The inn is a “unique hotel,” he added.

“It has a lot of history dating back to the Civil War and even beyond. They’re able to reserve the whole hotel to themselves. Each of the rooms is time-period dated. The state deputies kind of fell in love with the Jackson Room, President Jackson. He came in here this past April, the Jackson Room was reserved, so he had to stay in the Johnson Room, Andrew Johnson, so he got to visit both presidents who have stayed there. The Rogan family who attends church here, their grandparents have a room there at the inn at Hale Springs. Their grandparents’ bedroom furniture furnishes that room. It’s just a nice historic facility.”

Mr. Hewitt said that “Rogersville is just full of history,” including Pressman’s Home, an early 1900s headquarters of the International Printing Pressmen and Assistants’ Union of North America. Marie Berry, wife of the union’s president, brought the Catholic faith to the Rogersville area.

Mr. Laufenberg at the dinner recalled his emotional speech upstairs.

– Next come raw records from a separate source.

(** C31: the string to sign of Signature Version 2 has the documented shape: method, content
    headers and date line, then one line per [x-amz-] header name, sorted and no name twice, with
    all values of that name in request order, then the resource with exactly the listed query
    parameters that have a single value.  The binary search on the ordered query agrees with
    this linear description.  The content headers and the dates are matched in any case of their
    letters, and count only when a single header has the name.  The [x-amz-] names are
    matched in lower case only, and so are repeated ones: when all header names are in lower case, as
    those of the http crate are, this is the matching without regard to case that the documentation
    of the function promises; a name with a capital letter has no line for its lower-case form. *)
Theorem string_to_sign_v2_correct (mode : Mode) (method path : bytes) (qs : option (list (bytes * bytes)))
    (headers : list header) (vh : option bytes) :
  ordered (default [] qs) ->
  create_string_to_sign_v2 mode method path qs headers vh =
    method ++ x0a :: default [] (get_unique_header_str headers (str "content-md5")) ++
    x0a :: default [] (get_unique_header_str headers (str "content-type")) ++
    x0a :: date_line mode qs headers ++
    x0a :: concat (map (fun g => amz_line g ++ [x0a]) (amz_groups headers)) ++
    resource_path vh path ++ sub_text (sub_params qs) /\
  (forall name value, get_unique_header_str headers name = Some value <-> only_header headers name value) /\
  NoDup (map fst (amz_groups headers)) /\ StronglySorted (key_le id) (map fst (amz_groups headers)) /\
  (forall n vs, (n, vs) ∈ amz_groups headers <->
    starts_with (str "x-amz-") n = true /\ vs = values_of headers n /\ vs <> []) /\
  (Forall (fun h => lower_case (fst h)) headers -> forall n vs, (n, vs) ∈ amz_groups headers <->
    lower_case n /\ starts_with (str "x-amz-") n = true /\ vs = values_ignoring_case headers n /\ vs <> []).
Proof.
  intros Ho. destruct (amz_groups_spec headers) as [Hd Hv]. split; [by apply string_to_sign_v2_text|]. split; [apply unique_header_iff|].
  split; [done|]. split; [apply groups_sorted, (sort_ordered (List.filter is_amz headers))|]. split; [done|]. intros Hl n vs. rewrite Hv. split.
  - intros (Hn & -> & Hne). pose proof (values_of_lower_case _ _ Hl Hne) as Hc. by rewrite values_lower_case.
  - intros (Hc & Hn & -> & Hne). by rewrite values_lower_case in Hne |- *.
Qed.

(** A header that is named with capital letters is left out of the string, or has a line of its own. *)
Example capital_amz_names :
  create_string_to_sign_v2 HeaderAuth (str "PUT") (str "/k") None [(str "X-Amz-Meta-A", str "1")] None =
    join [x0a] [str "PUT"; []; []; []; str "/k"] /\
  create_string_to_sign_v2 HeaderAuth (str "PUT") (str "/k") None [(str "x-amz-meta-a", str "1"); (str "x-amz-meta-A", str "2")] None =
    join [x0a] [str "PUT"; []; []; []; str "x-amz-meta-A:2"; str "x-amz-meta-a:1"; str "/k"].
Proof. by vm_compute. Qed.

Lemma string_to_sign_v2_correct_witness :
  create_string_to_sign_v2 HeaderAuth (str "PUT") (str "/k") (Some [(str "acl", []); (str "versionId", str "7")])
    [(str "x-amz-meta-b", str " 2 "); (str "date", str "d"); (str "x-amz-meta-a", str "1"); (str "x-amz-meta-b", str "3")]
    (Some (str "bucket")) =
  join [x0a] [str "PUT"; []; []; str "d"; str "x-amz-meta-a:1"; str "x-amz-meta-b:2,3";
              str "/bucket/k?acl&versionId=7"].
Proof.
  refine (eq_trans (proj1 (string_to_sign_v2_correct HeaderAuth (str "PUT") (str "/k")
    (Some [(str "acl", []); (str "versionId", str "7")])
    [(str "x-amz-meta-b", str " 2 "); (str "date", str "d"); (str "x-amz-meta-a", str "1"); (str "x-amz-meta-b", str "3")]
    (Some (str "bucket")) _)) _).
  - repeat constructor.
  - vm_compute. reflexivity.
Defined.

(** The inputs a string to sign separates: header fields and the method without line feeds, a
    path that starts with a slash and has no question mark, parameter values without [&]. *)
Record signable_v2 (mode : Mode) (method path : bytes) (qs : option (list (bytes * bytes)))
    (headers : list header) (vh : option bytes) : Prop := {
  v2_ordered : ordered (default [] qs);
  v2_method_ok : x0a ∉ method;
  v2_headers_ok : Forall (fun h => (x0a ∉ fst h) /\ (":"%byte ∉ fst h) /\ (x0a ∉ snd h)) headers;
  v2_expires_ok : Forall (fun v => x0a ∉ v) (values_of (default [] qs) (str "Expires"));
  v2_path_slash : starts_with (str "/") (resource_path vh path) = true;
  v2_path_ok : "?"%byte ∉ resource_path vh path;
  v2_params_ok : Forall (fun p => "&"%byte ∉ snd p) (sub_params qs)
}.

Lemma unique_header_clean headers name :
  Forall (fun h : header => (x0a ∉ fst h) /\ (":"%byte ∉ fst h) /\ (x0a ∉ snd h)) headers ->
  x0a ∉ default [] (get_unique_header_str headers name).
Proof.
  intros Hh. unfold get_unique_header_str. destruct (List.filter _ headers) as [|[n v] [|]] eqn:E; simpl; try by intros ?%elem_of_nil.
  assert (Hin : In (n, v) (List.filter (fun h => eq_ignore_ascii_case (fst h) name) headers)) by (rewrite E; by left).
  apply filter_In in Hin as [Hin _]. rewrite Forall_forall in Hh. by apply list_elem_of_In, Hh in Hin as (_ & _ & ?).
Qed.

Lemma signable_date_line mode method path qs headers vh :
  signable_v2 mode method path qs headers vh -> x0a ∉ date_line mode qs headers.
Proof.
  intros [_ _ Hh He _ _ _]. unfold date_line. destruct mode.
  - destruct (get_unique_header_str headers (str "x-amz-date")); [by intros ?%elem_of_nil|]. by apply unique_header_clean.
  - destruct (values_of _ _) as [|v [|]]; try by intros ?%elem_of_nil. by apply Forall_cons in He as [? _].
Qed.

Lemma signable_groups mode method path qs headers vh :
  signable_v2 mode method path qs headers vh -> Forall clean_group (amz_groups headers).
Proof.
  intros [_ _ Hh _ _ _ _]. apply Forall_forall. intros [n vs] Hin.
  apply amz_groups_spec in Hin as (Hx & -> & Hne). rewrite Forall_forall in Hh.
  assert (Hv : forall v, v ∈ values_of headers n -> (n, v) ∈ headers).
  { intros v Hv. apply list_elem_of_fmap in Hv as ([m u] & -> & Hin). apply list_elem_of_In, filter_In in Hin as [Hin E].
    simpl in E. apply bool_decide_eq_true in E as <-. by apply list_elem_of_In. }
  split; [done|]. split_and!.
  - destruct (values_of headers n) as [|v l]; [done|]. by apply (Hh (n, v)), Hv; left.
  - destruct (values_of headers n) as [|v l]; [done|]. apply (Hh (n, v)), Hv; left.
  - apply Forall_forall. intros v Hin%Hv. by apply Hh in Hin as (_ & _ & ?).
Qed.

Lemma signable_params mode method path qs headers vh :
  signable_v2 mode method path qs headers vh ->
  Forall (fun p => (fst p <> []) /\ ("="%byte ∉ fst p) /\ ("&"%byte ∉ sub_item p)) (sub_params qs).
Proof.
  intros [_ _ _ _ _ _ Hp]. apply Forall_forall. intros [q v] Hin. rewrite Forall_forall in Hp. apply Hp in Hin as Hv.
  apply sub_params_names, included_notin in Hin as (Hn & He & Ha). split; [done|]. split; [done|].
  unfold sub_item. simpl in *. destruct v as [|c v]; [by rewrite app_nil_r|]. rewrite not_elem_of_app, not_elem_of_cons.
  by split_and!.
Qed.

Lemma sub_items_inj l k :
  Forall (fun p => (fst p <> []) /\ ("="%byte ∉ fst p) /\ ("&"%byte ∉ sub_item p)) l ->
  Forall (fun p => (fst p <> []) /\ ("="%byte ∉ fst p) /\ ("&"%byte ∉ sub_item p)) k ->
  map sub_item l = map sub_item k -> l = k.
Proof.
  intros Hl. revert k. induction Hl as [|p l (_ & Hp & _) Hl IH]; intros k Hk; destruct Hk as [|q k (_ & Hq & _) Hk];
    try done. intros [= E El]. apply sub_item_inj in E as ->; [|done|done]. by rewrite (IH k).
Qed.

(** The path ends at the first question mark, the parameters at the ampersands. *)
Lemma resource_inj p q l k :
  "?"%byte ∉ p -> "?"%byte ∉ q ->
  Forall (fun p => (fst p <> []) /\ ("="%byte ∉ fst p) /\ ("&"%byte ∉ sub_item p)) l ->
  Forall (fun p => (fst p <> []) /\ ("="%byte ∉ fst p) /\ ("&"%byte ∉ sub_item p)) k ->
  p ++ sub_text l = q ++ sub_text k -> p = q /\ l = k.
Proof.
  intros Hp Hq Hl Hk. destruct l as [|x l], k as [|y k]; unfold sub_text; rewrite ?app_nil_r; [done| | |].
  - intros ->. destruct Hp. apply elem_of_app. right. left.
  - intros <-. destruct Hq. apply elem_of_app. right. left.
  - intros E. apply (line_inj "?") in E as [-> E]; [|done|done]. split; [done|]. apply sub_items_inj; [done|done|].
    apply (join_inj "&") in E; [done|done|done| |]; apply Forall_map;
      (eapply Forall_impl; [eassumption|]; by intros ? (_ & _ & ?)).
Qed.
(** ** Properties *)

(** C25: the checked upload stream delivers a prefix of the body, never more than the declared
    length.  Reading it ends, and ends cleanly exactly when the transport did, the body is as
    long as declared and its SHA-256 is the expected one; then all of the body was delivered.
    The last declared byte is delivered only when the digest of the delivered bytes is right,
    so a consumer that insists on the declared length never holds a wrong body. *)
Theorem upload_checked `{SigDeps} (inner : list answer) (length : Z) (want : bytes) :
  (0 <= length)%Z ->
  let '(ds, e) := delivered inner in
  let body := concat ds in
  exists s l r, drain up_work UploadStream_poll_next (UploadStream_new inner length want) = ((s, l), Ready r) /\
    (exists rest, body = concat l ++ rest) /\ (len (concat l) <= length)%Z /\
    (r = None <-> e = None /\ len body = length /\ sha256 body = want) /\
    (r = None -> concat l = body) /\
    (len (concat l) = length -> length = 0%Z \/ sha256 (concat l) = want).
Proof.
  intros Hn. destruct (upload_drain inner length want Hn) as (s & l & r & E & (rest & Hr1 & Hr2) & Hlen & Hiff & Hpre).
  destruct (delivered inner) as [ds e]. cbn [fst snd] in *. exists s, l, r. split; [exact E|].
  split; [by exists rest|]. split; [done|]. split; [done|]. split; [|done].
  intros Hr. rewrite Hr1, (Hr2 Hr), app_nil_r. done.
Qed.

Lemma upload_checked_witness :
  exists s l, drain up_work (@UploadStream_poll_next toy_deps)
    (UploadStream_new [Wait; Next (Ok (str "ab")); Next (Ok []); Next (Ok (str "c")); Wait] 3 (str "abc")) = ((s, l), Ready None) /\
    concat l = str "abc".
Proof.
  destruct (@upload_checked toy_deps [Wait; Next (Ok (str "ab")); Next (Ok []); Next (Ok (str "c")); Wait] 3 (str "abc"))
    as (s & l & r & E & _ & _ & Hiff & Hall & _); [discriminate|].
  assert (Hr : r = None) by (apply Hiff; split; [reflexivity|split; reflexivity]).
  exists s, l. split; [rewrite <- Hr; exact E|exact (Hall Hr)].
Defined.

“I’m nervous but excited. I share with people: we started the journey about four years ago that we [the state council] were going to become an order of Catholic gentlemen on a journey to strengthen our faith, strengthen our Church, strengthen our parishes, be the right hand of our parish priests, and be on a mission to get to heaven. I’m excited about continuing the journey. I’m nervous because I just am,” he said.

Mr. Laufenberg noted that the Knights order began in the 1880s in the basement of St. Mary Church in New Haven, Conn., and that the newly installed Tennessee Knights officers were having dinner in a church basement at St. Henry.

“I have a hard act to follow with Michael and with [immediate past state deputy] Tracy [Staller]. He’s the one that started this. He said, ‘We have to go back to how the Knights of Columbus were started.’ Parish priests, Irish immigrants at that time were being persecuted. If somebody died, they had nothing left, they had no one to care for them. And oh, by the way, they started in the basement of a church, St. Mary’s. And if you look at it, we’re in the basement of a church, with a bunch of Catholic men, caring about our family, caring about our faith, and trying to get to heaven. That’s what we do. That’s what we’re going to do.”